YOUR GOAL: Lines containing the word "pose" are to be copied from the data below.

___ DATA FOR REVIEW ___

(** A stored commitment changes only when the oracle gives its id to a
    new request. *)
Lemma stateHash_step (requestId : Z) (s : State) (tx : Env * Call) :
  match snd tx with CallRequest id => id <> requestId | _ => True end ->
  stateHash (context_of (step s tx) requestId) = stateHash (context_of s requestId).
Proof.
  destruct tx as [env c]. intros Hid. destruct c; simpl in Hid.
  11: {
    unfold step, transact, dispatch; simpl.
    pose proof (myCallback_outcome env requestId0 cleartexts proof s) as Ho.
    destruct (myCallback env requestId0 cleartexts proof s); [|done].
    destruct Ho as (_ & _ & _ & _ & _ & ->).
    destruct (decide (requestId0 = requestId)) as [->|Hne].
    - by erewrite context_of_insert by reflexivity.
    - f_equal. by eapply context_of_insert_ne. }
  all: split_call; clean_tests.
  all: try (f_equal; by apply context_of_same).
  f_equal. by eapply context_of_insert_ne.
Qed.

Lemma stateHash_run (requestId : Z) (txs : list (Env * Call)) (s : State) :
  id_not_reissued requestId txs ->
  stateHash (context_of (run txs s) requestId) = stateHash (context_of s requestId).
Proof.
  intros Hids. revert s.
  induction Hids as [|tx txs Htx _ IH]; intros s; [done|].
  simpl. rewrite IH. by apply stateHash_step.
Qed.

(** What a successful request leaves behind. *)
Lemma request_outcome (env : Env) (oracleId : Z) (s : State) :
  match requestAggregateDecryption env oracleId s with
  | Revert e s' => s' = s
  | Done _ s' =>
      paused s = false /\
      dataCount s <> 0 /\
      dataCount s <> MAX_UINT256 /\
      batchOpen s = false /\
      dataCount s' = dataCount s /\
      context_of s' oracleId =
        {| batchId := currentBatchId s;
           stateHash := _hashCiphertexts (pack_cts (fold_ledger s));
           processed := false |}
  end.
Proof.
  split_call; clean_tests.
  repeat split; try done.
  by erewrite context_of_insert by reflexivity.
Qed.

Section Commitment.
Variable rank : euint32 -> nat.
Hypothesis CF : CollisionFree rank.

Lemma rank_count_after_lt (n m : nat) :
  (n < m)%nat -> (rank (count_after n) < rank (count_after m))%nat.
Proof.
  induction 1 as [|m _ IH].
  - apply (rank_add rank CF).
  - etrans; [exact IH|]. apply (rank_add rank CF).
Qed.

Lemma count_after_inj (n m : nat) : count_after n = count_after m -> n = m.
Proof.
  intros E. destruct (Nat.lt_trichotomy n m) as [H|[H|H]]; [|done|].
  all: apply rank_count_after_lt in H; rewrite E in H; lia.
Qed.

(** Two ledgers with the same commitment hold the same number of
    contributions. *)
Lemma commitment_inj (s s' : State) :
  0 <= dataCount s -> 0 <= dataCount s' ->
  _hashCiphertexts (pack_cts (fold_ledger s)) =
    _hashCiphertexts (pack_cts (fold_ledger s')) ->
  dataCount s = dataCount s'.
Proof.
  intros Hs Hs' E. unfold _hashCiphertexts in E.
  apply (keccak_inj rank CF) in E.
  pose proof (fold_ledger_count s) as C. pose proof (fold_ledger_count s') as C'.
  destruct (fold_ledger s) as [[sum count] anyf].
  destruct (fold_ledger s') as [[sum' count'] anyf'].
  simpl in *. apply (f_equal head) in E. simpl in E. injection E as E.
  apply (toBytes32_inj rank CF), (div_inj rank CF) in E as [_ E].
  rewrite C, C' in E. apply count_after_inj in E. lia.
Qed.

End Commitment.

(** *** C2 *)

(** C2. Let a request succeed and stay pending.  If, in the history that
    follows, a contribution is accepted (and the oracle gives the id to
    no other request), then the callback for that request reverts with
    [StateMismatch], whatever cleartext and proof it carries: the
    commitment recomputed from the grown ledger differs from the stored
    one.  The library's handles and the hash are taken collision free. *)
Theorem stale_commitment_rejected (rank : euint32 -> nat) (CF : CollisionFree rank)
    (env0 : Env) (requestId : Z) (s0 s1 : State)
    (txs1 : list (Env * Call)) (envS : Env) (data : euint32) (flag : ebool)
    (txs2 : list (Env * Call))
    (envC : Env) (cleartexts proof : bytes) :
  0 <= dataCount s0 ->
  requestAggregateDecryption env0 requestId s0 = Done tt s1 ->
  snd (transact (submitEncryptedData envS data flag) (run txs1 s1)) = None ->
  id_not_reissued requestId (txs1 ++ (envS, CallSubmit data flag) :: txs2) ->
  let s := run (txs1 ++ (envS, CallSubmit data flag) :: txs2) s1 in
  processed (context_of s requestId) = false ->
  dataCount s <> MAX_UINT256 ->
  myCallback envC requestId cleartexts proof s = Revert StateMismatch s /\
  transact (myCallback envC requestId cleartexts proof) s = (s, Some StateMismatch).
Proof.
  intros H0 Hreq Hsub Hids s Hp Hmax.
  pose proof (request_outcome env0 requestId s0) as Ho. rewrite Hreq in Ho.
  destruct Ho as (_ & _ & _ & _ & Hcount & Hctx).
  (* the stored commitment is still the one of the request *)
  assert (stateHash (context_of s requestId) =
          _hashCiphertexts (pack_cts (fold_ledger s0))) as Hstored.
  { unfold s. rewrite stateHash_run by done. by rewrite Hctx. }
  (* the ledger has grown *)
  assert (dataCount s0 < dataCount s) as Hgrow.
  { unfold s, run. rewrite fold_left_app. simpl.
    pose proof (dataCount_run txs1 s1) as G1.
    pose proof (dataCount_step (run txs1 s1) (envS, CallSubmit data flag)) as [_ G2].
    specialize (G2 Hsub).
    pose proof (dataCount_run txs2
                  (step (run txs1 s1) (envS, CallSubmit data flag))) as G3.
    unfold run in *. lia. }
  assert (_hashCiphertexts (pack_cts (fold_ledger s)) <>
          stateHash (context_of s requestId)) as Hneq.
  { rewrite Hstored. intros E.
    apply (commitment_inj rank CF) in E; lia. }
  assert (myCallback envC requestId cleartexts proof s = Revert StateMismatch s) as Hrev.
  { cbv [myCallback rebuild_cts bind get ret revert]. rewrite Hp.
    apply Z.eqb_neq in Hmax. rewrite Hmax.
    by rewrite bool_decide_eq_false_2. }
  split; [done|]. unfold transact. by rewrite Hrev.
Qed.

(** *** C9 *)

(** C9. A callback for an id that has no stored context reads the zero
    context: the latch is off and the stored commitment is zero.  As the
    hash of a commitment is never zero, the call reverts with
    [StateMismatch] whatever cleartext and proof it carries (so also when
    the verifier would accept them), and writes nothing. *)
Theorem forged_callback_rejected
    (keccak_nonzero : forall cts addr, keccak256_encode cts addr <> bytes32_zero)
    (env : Env) (requestId : Z) (cleartexts proof : bytes) (s : State) :
  decryptionContexts s !! requestId = None ->
  dataCount s <> MAX_UINT256 ->
  myCallback env requestId cleartexts proof s = Revert StateMismatch s /\
  transact (myCallback env requestId cleartexts proof) s = (s, Some StateMismatch).
Proof.
  intros Hnone Hmax.
  assert (context_of s requestId = context_zero) as Hctx
    by (unfold context_of, mapping_get; by rewrite Hnone).
  assert (myCallback env requestId cleartexts proof s = Revert StateMismatch s) as Hrev.
  { cbv [myCallback rebuild_cts bind get ret revert]. rewrite Hctx. simpl.
    apply Z.eqb_neq in Hmax. rewrite Hmax.
    rewrite bool_decide_eq_false_2; [done|]. apply keccak_nonzero. }
  split; [done|]. unfold transact. by rewrite Hrev.
Qed.

(** ** The guards of a request *)

(** *** C5 (as amended) *)

(** C5, amended. A request never succeeds while the batch is open or the
    ledger is empty.  Once the pause and cooldown guards are passed, it
    reverts with [InvalidBatch] (the spec's EmptyBatch) when
    [dataCount = 0], also if the batch is open; and with [BatchClosed]
    (the contract's error for the spec's BatchStillOpen) when the batch is
    open and [dataCount <> 0].  The pause and cooldown guards come first
    and answer [Paused], [Panic] or [CooldownActive]. *)
Theorem request_batch_guards (env : Env) (oracleId : Z) (s : State) :
  (batchOpen s = true \/ dataCount s = 0 ->
     exists e, requestAggregateDecryption env oracleId s = Revert e s) /\
  (paused s = false -> request_cooldown_over env s ->
     (dataCount s = 0 ->
        requestAggregateDecryption env oracleId s = Revert InvalidBatch s) /\
     (dataCount s <> 0 -> batchOpen s = true ->
        requestAggregateDecryption env oracleId s = Revert BatchClosed s)) /\
  (paused s = true ->
     requestAggregateDecryption env oracleId s = Revert Paused s) /\
  (paused s = false ->
     mapping_get 0 (lastDecryptionRequestTime s) (msg_sender env) + cooldownSeconds s
       <= MAX_UINT256 ->
     block_timestamp env <
       mapping_get 0 (lastDecryptionRequestTime s) (msg_sender env) + cooldownSeconds s ->
     requestAggregateDecryption env oracleId s = Revert CooldownActive s).
Proof.
  unfold request_cooldown_over. repeat split.
  - intros Hbad.
    pose proof (request_outcome env oracleId s) as Ho.
    destruct (requestAggregateDecryption env oracleId s) as [[] s'|e s'].
    + destruct Ho as (_ & ? & _ & ? & _). destruct Hbad; congruence.
    + subst. by eexists.
  - intros Hz. split_call; clean_tests; lia.
  - intros Hnz Hopen. split_call; clean_tests; lia.
  - intros Hpaused. split_call.
  - intros Hrun Hfit Hearly. split_call; clean_tests; lia.
Qed.

(** *** C10 *)

(** C10. A request looks at neither the owner nor the provider set: it
    never answers [NotOwner] or [NotProvider]; it returns exactly when
    the contract is not paused, the caller's request cooldown is over,
    the ledger is not empty (nor full) and the batch is closed; and with
    another owner and another provider set the outcome is the same. *)
Theorem request_needs_no_role (env : Env) (oracleId : Z) (s : State) :
  snd (transact (requestAggregateDecryption env oracleId) s) <> Some NotOwner /\
  snd (transact (requestAggregateDecryption env oracleId) s) <> Some NotProvider /\
  (snd (transact (requestAggregateDecryption env oracleId) s) = None <->
     paused s = false /\ request_cooldown_over env s /\
     dataCount s <> 0 /\ dataCount s <> MAX_UINT256 /\ batchOpen s = false) /\
  (forall (o : address) (p : gmap Z bool),
     transact (requestAggregateDecryption env oracleId) (set_owner o (set_isProvider p s)) =
     (set_owner o (set_isProvider p
        (fst (transact (requestAggregateDecryption env oracleId) s))),
      snd (transact (requestAggregateDecryption env oracleId) s))).
Proof.
  unfold request_cooldown_over. split; [|split; [|split; [split|]]].
  - split_call.
  - split_call.
  - split_call; clean_tests; intros _; repeat split; try done; lia.
  - intros (Hp & (Ho & Hd) & Hn & Hm & Hb).
    split_call; clean_tests; try lia; congruence.
  - intros o p. split_call; clean_tests; try lia; congruence.
Qed.

(** ** Contribution ids *)

Lemma submitted_ids_snoc (evs : list Event) (ev : Event) :
  submitted_ids (evs ++ [ev]) = submitted_ids evs ++ submitted_ids [ev].
Proof. unfold submitted_ids. apply omap_app. Qed.

Lemma seqZ_snoc (n : Z) : 0 <= n -> seqZ 1 (n + 1) = seqZ 1 n ++ [n + 1].
Proof.
  intros Hn. rewrite seqZ_app by lia. f_equal.
  rewrite seqZ_cons by lia. rewrite seqZ_nil by lia. f_equal. lia.
Qed.

(** What an accepted submission writes. *)
Lemma submit_outcome (env : Env) (data : euint32) (flag : ebool) (s : State) :
  match submitEncryptedData env data flag s with
  | Revert e s' => s' = s
  | Done _ s' =>
      dataCount s' = dataCount s + 1 /\
      encryptedData s' = <[dataCount s + 1 := data]> (encryptedData s) /\
      encryptedFlags s' = <[dataCount s + 1 := flag]> (encryptedFlags s) /\
      events s' = events s ++
        [DataSubmitted (msg_sender env) (currentBatchId s) (dataCount s + 1)]
  end.
Proof. split_call. Qed.

Lemma ledger_ok_step (s : State) (tx : Env * Call) :
  ledger_ok s -> ledger_ok (step s tx).
Proof.
  destruct tx as [env c]. intros (Hn & Hd & Hf & Hids). destruct c.
  11: {
    unfold step, transact, dispatch; simpl.
    pose proof (myCallback_outcome env requestId cleartexts proof s) as Ho.
    destruct (myCallback env requestId cleartexts proof s); [|done].
    destruct Ho as (_ & _ & _ & _ & _ & ->).
    unfold ledger_ok, finalized; simpl.
    by rewrite submitted_ids_snoc, Hids, app_nil_r. }
  9: {
    unfold step, transact, dispatch; simpl.
    pose proof (submit_outcome env data flag s) as Ho.
    destruct (submitEncryptedData env data flag s) as [[] s'|]; [|done].
    destruct Ho as (Hc & Hdata & Hflags & Hev). simpl.
    unfold ledger_ok. rewrite Hc, Hdata, Hflags, Hev.
    split; [lia|]. split; [|split].
    - intros i. rewrite lookup_insert_is_Some, Hd. lia.
    - intros i. rewrite lookup_insert_is_Some, Hf. lia.
    - rewrite submitted_ids_snoc, Hids. simpl. by rewrite seqZ_snoc. }
  all: split_call; unfold ledger_ok; simpl.
  all: by rewrite submitted_ids_snoc, Hids, app_nil_r.
Qed.

Lemma ledger_ok_run (txs : list (Env * Call)) (s : State) :
  ledger_ok s -> ledger_ok (run txs s).
Proof.
  revert s. induction txs as [|tx txs IH]; intros s Hs; [done|].
  simpl. by apply IH, ledger_ok_step.
Qed.

Lemma ledger_ok_constructor (env : Env) : ledger_ok (constructor env).
Proof.
  unfold ledger_ok; simpl. split; [lia|]. split; [|split; [|done]].
  all: intros i; rewrite lookup_empty; split; [by intros []|lia].
Qed.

___

OUTPUT OF THE EXERCISE:
    pose proof (myCallback_outcome env requestId0 cleartexts proof s) as Ho.
  pose proof (fold_ledger_count s) as C. pose proof (fold_ledger_count s') as C'.
  pose proof (request_outcome env0 requestId s0) as Ho. rewrite Hreq in Ho.
    pose proof (dataCount_run txs1 s1) as G1.
    pose proof (dataCount_step (run txs1 s1) (envS, CallSubmit data flag)) as [_ G2].
    pose proof (dataCount_run txs2
    pose proof (request_outcome env oracleId s) as Ho.
    pose proof (myCallback_outcome env requestId cleartexts proof s) as Ho.
    pose proof (submit_outcome env data flag s) as Ho.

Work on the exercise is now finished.